18 Apr 2019
Equities push higher on improving Chinese data
- Equity markets moved higher this week on improving Chinese data, a nearing trade war resolution, and on a reasonable start to US reporting season.
- US company 2nd quarter reporting season got underway with reasonably better results than expected thus far. Early days yet. Expectations leading into the season were pretty low.
- In local stock news, iron ore miners saw their share prices fall this week following an earlier than expected approval by a Brazilian court to allow Vale to recommence production, following a series of mine safety issues, which saw iron ore supply fall resulting in the iron ore price skyrocketing higher.

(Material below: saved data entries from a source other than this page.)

(** The relative path between rooted clean paths, by components. *)
Lemma Rel_apath rs cs : Forall normal rs → Forall normal cs →
  Rel (apath rs) (apath cs) =
    if bool_decide (cs = rs) then Ok "."
    else let '(bs, ts) := strip_common rs cs in Ok (join_slash (((λ _, "..") <$> bs) ++ ts)).
Proof.
  intros Hr Hc. unfold Rel. rewrite !Clean_apath by done.
  case_bool_decide as E; [by rewrite bool_decide_true by by apply apath_eq|].
  rewrite (bool_decide_false (cs = rs)) by congruence.
  rewrite (bool_decide_false (apath rs = ".")) by done. simpl negb.
  rewrite !pcomps_apath by done. destruct (strip_common rs cs) as [bs ts] eqn:Es.
  destruct (strip_common_fst rs cs) as [k Hk]. rewrite Es in Hk. simpl in Hk.
  destruct bs as [|b bs]; [done|]. assert (normal b) as (_ & _ & _ & Hb).
  { rewrite Hk, Forall_app, Forall_cons in Hr. naive_solver. }
  destruct b as [|[[] [] [] [] [] [] [] []] b]; try done. destruct b as [|[[] [] [] [] [] [] [] []] b]; try done.
  by destruct b.
Qed.

Lemma join_slash_head c cs : ∃ s, join_slash (c :: cs) = c +:+ s ∧ (s = "" ∧ cs = [] ∨ ∃ s', s = String slash s').
Proof.
  destruct cs as [|d cs].
  - exists "". split; [|by left]. simpl. apply (inj chars). by rewrite chars_app, app_nil_r.
  - exists (String slash (join_slash (d :: cs))). split; [done|]. right. eauto.
Qed.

- Rio Tinto shares were also adversely affected by the miner’s quarterly update, which showed a material drop in production following a fire and weather related events. The company had flagged this would be likely earlier in the year.
- BHP reported a weaker than expected March quarter, with production across a range of commodities coming in below broker forecasts. In addition, the company reported higher unit costs from their thermal coal and iron ore operations.
- Dulux Group shares soared after Japanese paint giant Nippon made a $3.8bn offer to buy the company for $9.80. Dulux shares were already trading expensively prior to the offer. Japanese companies cashed up and borrowing rates extremely low.
- The oil price pushed higher during the week on continued supply cuts from Venezuela and Iran, the Libya conflict, and upbeat economic data out of China which could lift demand for oil.
- The Aussie dollar moved higher during the week on improving Chinese economic data.
- Chinese data showed exports rebounded to a 5 month high in March, but imports shrank for a 4th straight month and at a faster pace. Exports rose over 14%, nearly double what economists expected.
- Chinese industrial output expanded 6.5% in the 1st quarter on the same time last year, which was above expectations. March output was up 8.5% on a year earlier, the fastest monthly pace since July 2014.
- Chinese retail sales were up nearly 9% in the month, which reversed some recent downward trends.
- Sources indicated that US trade negotiators have softened their demands that China curb industrial subsidies as a condition for a trade deal.
- Australian federal election campaigning continued this week, with plenty of misinformation, uncosted promises and uncosted figures, misunderstood questions regarding new policies, and climate change barbs which did nothing to fully inform voters.